(Material for this task begins)

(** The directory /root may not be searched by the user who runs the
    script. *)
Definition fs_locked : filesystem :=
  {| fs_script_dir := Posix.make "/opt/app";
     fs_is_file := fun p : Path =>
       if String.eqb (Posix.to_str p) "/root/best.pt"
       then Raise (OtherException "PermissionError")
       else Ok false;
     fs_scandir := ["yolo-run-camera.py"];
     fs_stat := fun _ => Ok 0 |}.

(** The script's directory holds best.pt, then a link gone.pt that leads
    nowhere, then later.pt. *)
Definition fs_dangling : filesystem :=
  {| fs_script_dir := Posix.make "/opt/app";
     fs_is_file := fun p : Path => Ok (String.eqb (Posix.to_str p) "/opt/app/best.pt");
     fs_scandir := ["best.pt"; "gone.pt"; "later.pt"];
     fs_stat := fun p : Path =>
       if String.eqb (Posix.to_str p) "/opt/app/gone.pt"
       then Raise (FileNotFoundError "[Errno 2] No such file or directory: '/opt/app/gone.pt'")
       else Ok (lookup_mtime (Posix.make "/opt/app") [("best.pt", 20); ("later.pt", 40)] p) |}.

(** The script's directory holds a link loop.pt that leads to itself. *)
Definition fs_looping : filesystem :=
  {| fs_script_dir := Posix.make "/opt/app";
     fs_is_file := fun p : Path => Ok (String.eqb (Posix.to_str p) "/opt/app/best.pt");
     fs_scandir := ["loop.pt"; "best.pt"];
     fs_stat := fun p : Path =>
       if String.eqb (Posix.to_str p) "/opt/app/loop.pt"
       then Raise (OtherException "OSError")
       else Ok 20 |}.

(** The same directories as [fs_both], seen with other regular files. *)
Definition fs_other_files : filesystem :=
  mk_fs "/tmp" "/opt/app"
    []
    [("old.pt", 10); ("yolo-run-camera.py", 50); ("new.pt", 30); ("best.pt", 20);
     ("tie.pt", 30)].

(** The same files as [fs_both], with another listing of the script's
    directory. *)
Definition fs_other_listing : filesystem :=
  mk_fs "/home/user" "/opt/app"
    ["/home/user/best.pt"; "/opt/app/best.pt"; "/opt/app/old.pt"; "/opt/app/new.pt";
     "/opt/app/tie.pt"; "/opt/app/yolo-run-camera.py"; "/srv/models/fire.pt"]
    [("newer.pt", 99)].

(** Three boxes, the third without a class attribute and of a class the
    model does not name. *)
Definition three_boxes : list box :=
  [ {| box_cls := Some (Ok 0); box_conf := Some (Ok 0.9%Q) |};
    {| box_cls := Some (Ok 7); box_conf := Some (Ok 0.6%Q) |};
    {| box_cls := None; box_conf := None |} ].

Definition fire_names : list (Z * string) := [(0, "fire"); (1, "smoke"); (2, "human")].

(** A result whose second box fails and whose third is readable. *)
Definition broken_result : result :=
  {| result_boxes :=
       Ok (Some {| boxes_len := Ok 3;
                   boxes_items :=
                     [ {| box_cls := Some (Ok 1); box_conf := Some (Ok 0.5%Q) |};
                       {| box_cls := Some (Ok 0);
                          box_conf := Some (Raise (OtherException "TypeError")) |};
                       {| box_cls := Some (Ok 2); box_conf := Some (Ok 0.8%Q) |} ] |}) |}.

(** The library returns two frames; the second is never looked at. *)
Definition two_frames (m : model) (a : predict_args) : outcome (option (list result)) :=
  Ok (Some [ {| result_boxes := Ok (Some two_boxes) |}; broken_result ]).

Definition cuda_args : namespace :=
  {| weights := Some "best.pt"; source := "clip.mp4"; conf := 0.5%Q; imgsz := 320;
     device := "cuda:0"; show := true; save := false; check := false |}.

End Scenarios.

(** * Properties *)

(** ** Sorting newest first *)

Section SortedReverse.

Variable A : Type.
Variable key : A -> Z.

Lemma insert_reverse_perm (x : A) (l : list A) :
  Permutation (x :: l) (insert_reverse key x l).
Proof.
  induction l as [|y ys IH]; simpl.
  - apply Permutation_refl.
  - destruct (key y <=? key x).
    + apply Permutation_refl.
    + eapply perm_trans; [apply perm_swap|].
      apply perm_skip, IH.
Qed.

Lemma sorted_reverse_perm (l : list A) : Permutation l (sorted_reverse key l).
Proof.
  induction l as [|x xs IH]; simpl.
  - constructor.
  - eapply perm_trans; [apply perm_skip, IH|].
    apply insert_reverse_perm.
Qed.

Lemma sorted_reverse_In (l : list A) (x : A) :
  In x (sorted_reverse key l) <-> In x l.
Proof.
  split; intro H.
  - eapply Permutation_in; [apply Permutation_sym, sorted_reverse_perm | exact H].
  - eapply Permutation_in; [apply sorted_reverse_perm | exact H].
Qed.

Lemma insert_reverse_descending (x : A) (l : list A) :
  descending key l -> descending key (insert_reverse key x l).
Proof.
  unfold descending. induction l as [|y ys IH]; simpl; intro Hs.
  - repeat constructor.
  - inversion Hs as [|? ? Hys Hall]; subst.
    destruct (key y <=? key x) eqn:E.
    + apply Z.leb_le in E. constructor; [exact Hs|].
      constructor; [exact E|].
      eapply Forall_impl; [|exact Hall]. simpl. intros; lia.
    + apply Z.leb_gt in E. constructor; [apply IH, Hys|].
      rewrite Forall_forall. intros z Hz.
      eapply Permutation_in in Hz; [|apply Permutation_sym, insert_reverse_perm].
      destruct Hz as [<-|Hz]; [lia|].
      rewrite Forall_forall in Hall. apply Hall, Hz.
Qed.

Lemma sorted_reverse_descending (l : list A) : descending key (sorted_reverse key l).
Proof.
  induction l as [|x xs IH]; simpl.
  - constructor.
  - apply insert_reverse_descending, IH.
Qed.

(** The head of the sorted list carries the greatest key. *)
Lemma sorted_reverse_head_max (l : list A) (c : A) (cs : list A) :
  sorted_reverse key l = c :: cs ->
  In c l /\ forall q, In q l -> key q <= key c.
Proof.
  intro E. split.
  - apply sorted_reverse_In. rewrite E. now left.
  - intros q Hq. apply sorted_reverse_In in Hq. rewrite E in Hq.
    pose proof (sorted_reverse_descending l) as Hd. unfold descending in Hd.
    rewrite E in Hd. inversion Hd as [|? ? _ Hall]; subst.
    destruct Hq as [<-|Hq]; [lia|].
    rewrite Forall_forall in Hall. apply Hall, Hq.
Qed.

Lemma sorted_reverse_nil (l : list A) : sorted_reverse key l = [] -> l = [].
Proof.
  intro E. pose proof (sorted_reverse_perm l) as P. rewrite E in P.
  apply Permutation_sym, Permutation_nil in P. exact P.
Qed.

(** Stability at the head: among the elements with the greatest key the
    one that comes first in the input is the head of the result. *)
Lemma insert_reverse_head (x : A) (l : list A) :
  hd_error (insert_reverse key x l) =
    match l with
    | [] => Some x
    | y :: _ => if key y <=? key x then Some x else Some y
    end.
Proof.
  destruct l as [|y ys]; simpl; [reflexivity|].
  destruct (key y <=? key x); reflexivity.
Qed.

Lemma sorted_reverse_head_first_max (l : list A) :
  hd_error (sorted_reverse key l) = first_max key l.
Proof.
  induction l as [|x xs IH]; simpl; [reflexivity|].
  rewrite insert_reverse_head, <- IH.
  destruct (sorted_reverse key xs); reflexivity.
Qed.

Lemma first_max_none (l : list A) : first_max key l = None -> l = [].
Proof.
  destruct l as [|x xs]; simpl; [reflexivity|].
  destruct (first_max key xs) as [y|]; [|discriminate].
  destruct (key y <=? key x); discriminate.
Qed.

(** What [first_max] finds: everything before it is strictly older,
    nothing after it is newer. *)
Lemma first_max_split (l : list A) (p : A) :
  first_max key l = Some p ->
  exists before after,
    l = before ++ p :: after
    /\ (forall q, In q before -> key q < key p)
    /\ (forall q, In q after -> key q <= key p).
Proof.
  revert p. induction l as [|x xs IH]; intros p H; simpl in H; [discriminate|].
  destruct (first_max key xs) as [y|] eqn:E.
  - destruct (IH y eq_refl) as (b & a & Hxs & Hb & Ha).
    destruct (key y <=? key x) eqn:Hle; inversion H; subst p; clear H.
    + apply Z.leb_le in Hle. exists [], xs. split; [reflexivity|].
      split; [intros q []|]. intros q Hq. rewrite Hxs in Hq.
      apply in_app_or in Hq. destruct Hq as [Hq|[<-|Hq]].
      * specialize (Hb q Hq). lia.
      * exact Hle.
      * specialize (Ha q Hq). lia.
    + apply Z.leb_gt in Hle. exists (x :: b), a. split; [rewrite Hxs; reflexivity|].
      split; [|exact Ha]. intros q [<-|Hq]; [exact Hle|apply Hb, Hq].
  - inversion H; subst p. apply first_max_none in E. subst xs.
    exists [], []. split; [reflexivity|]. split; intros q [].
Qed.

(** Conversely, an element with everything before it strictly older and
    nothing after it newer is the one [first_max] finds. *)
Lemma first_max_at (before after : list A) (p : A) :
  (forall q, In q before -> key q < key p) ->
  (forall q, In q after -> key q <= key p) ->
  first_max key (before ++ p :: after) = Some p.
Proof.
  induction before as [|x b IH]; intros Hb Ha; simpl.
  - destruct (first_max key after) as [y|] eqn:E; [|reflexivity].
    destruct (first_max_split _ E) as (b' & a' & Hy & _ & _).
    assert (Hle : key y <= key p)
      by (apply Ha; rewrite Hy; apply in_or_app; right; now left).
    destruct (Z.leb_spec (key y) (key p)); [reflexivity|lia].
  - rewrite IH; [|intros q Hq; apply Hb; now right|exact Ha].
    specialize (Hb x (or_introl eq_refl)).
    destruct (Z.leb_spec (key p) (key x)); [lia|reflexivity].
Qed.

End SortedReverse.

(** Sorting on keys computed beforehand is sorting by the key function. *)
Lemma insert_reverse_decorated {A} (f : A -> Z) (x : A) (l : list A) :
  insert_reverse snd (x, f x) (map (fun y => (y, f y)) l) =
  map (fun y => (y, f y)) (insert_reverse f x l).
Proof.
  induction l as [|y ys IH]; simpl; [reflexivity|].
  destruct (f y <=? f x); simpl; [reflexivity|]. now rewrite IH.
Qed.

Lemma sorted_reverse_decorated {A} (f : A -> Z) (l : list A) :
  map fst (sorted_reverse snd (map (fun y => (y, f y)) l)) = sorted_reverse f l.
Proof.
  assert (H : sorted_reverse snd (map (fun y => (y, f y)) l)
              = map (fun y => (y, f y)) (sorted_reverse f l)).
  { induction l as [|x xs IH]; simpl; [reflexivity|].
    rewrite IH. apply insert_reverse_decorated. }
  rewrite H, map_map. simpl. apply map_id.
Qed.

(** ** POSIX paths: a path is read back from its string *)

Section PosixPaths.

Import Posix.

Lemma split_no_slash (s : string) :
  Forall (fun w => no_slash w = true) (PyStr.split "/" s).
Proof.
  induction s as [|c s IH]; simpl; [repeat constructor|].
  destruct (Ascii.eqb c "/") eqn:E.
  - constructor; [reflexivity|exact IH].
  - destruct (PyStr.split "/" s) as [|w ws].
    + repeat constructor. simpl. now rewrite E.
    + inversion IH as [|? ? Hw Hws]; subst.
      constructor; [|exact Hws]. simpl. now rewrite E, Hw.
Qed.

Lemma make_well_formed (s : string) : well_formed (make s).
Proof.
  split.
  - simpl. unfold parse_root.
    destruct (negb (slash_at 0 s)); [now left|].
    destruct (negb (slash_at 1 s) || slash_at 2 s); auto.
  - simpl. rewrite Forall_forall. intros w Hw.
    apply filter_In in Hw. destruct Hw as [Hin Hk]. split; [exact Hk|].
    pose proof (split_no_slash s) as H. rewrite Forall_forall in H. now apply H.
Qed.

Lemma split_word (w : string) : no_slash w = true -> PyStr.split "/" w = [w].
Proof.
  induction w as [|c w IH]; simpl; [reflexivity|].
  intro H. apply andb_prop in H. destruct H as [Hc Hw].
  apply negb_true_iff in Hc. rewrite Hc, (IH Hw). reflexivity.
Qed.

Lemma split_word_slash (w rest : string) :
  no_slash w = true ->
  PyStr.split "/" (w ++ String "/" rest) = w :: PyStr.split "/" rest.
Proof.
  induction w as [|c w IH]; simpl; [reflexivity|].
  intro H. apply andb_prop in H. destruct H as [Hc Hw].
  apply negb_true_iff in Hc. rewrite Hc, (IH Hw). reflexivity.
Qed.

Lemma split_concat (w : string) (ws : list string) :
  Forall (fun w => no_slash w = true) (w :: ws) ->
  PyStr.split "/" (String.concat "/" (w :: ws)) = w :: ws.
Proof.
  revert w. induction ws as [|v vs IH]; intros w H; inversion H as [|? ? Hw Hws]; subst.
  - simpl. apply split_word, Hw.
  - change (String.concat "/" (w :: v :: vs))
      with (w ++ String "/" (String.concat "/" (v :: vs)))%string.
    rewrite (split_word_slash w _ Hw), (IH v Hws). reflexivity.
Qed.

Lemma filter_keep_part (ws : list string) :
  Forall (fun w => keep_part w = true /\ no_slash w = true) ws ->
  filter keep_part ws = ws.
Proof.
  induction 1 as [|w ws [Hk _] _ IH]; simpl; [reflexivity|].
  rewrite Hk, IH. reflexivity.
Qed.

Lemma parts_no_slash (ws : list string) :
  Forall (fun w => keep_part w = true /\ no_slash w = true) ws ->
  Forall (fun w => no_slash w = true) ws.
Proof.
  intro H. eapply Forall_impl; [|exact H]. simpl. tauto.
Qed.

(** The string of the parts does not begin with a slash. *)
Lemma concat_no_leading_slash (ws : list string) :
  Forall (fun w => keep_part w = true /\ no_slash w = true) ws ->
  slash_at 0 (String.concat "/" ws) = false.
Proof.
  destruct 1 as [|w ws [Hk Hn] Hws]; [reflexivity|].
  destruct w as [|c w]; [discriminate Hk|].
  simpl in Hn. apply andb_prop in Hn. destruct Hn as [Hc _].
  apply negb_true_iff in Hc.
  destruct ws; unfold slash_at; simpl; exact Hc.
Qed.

(Material for this task ends)

**Work to complete**
All lines of the data above that include the word "home" must be shown.

**Solution**
  mk_fs "/home/user" "/opt/app"
    ["/home/user/best.pt"; "/opt/app/best.pt"; "/opt/app/old.pt"; "/opt/app/new.pt";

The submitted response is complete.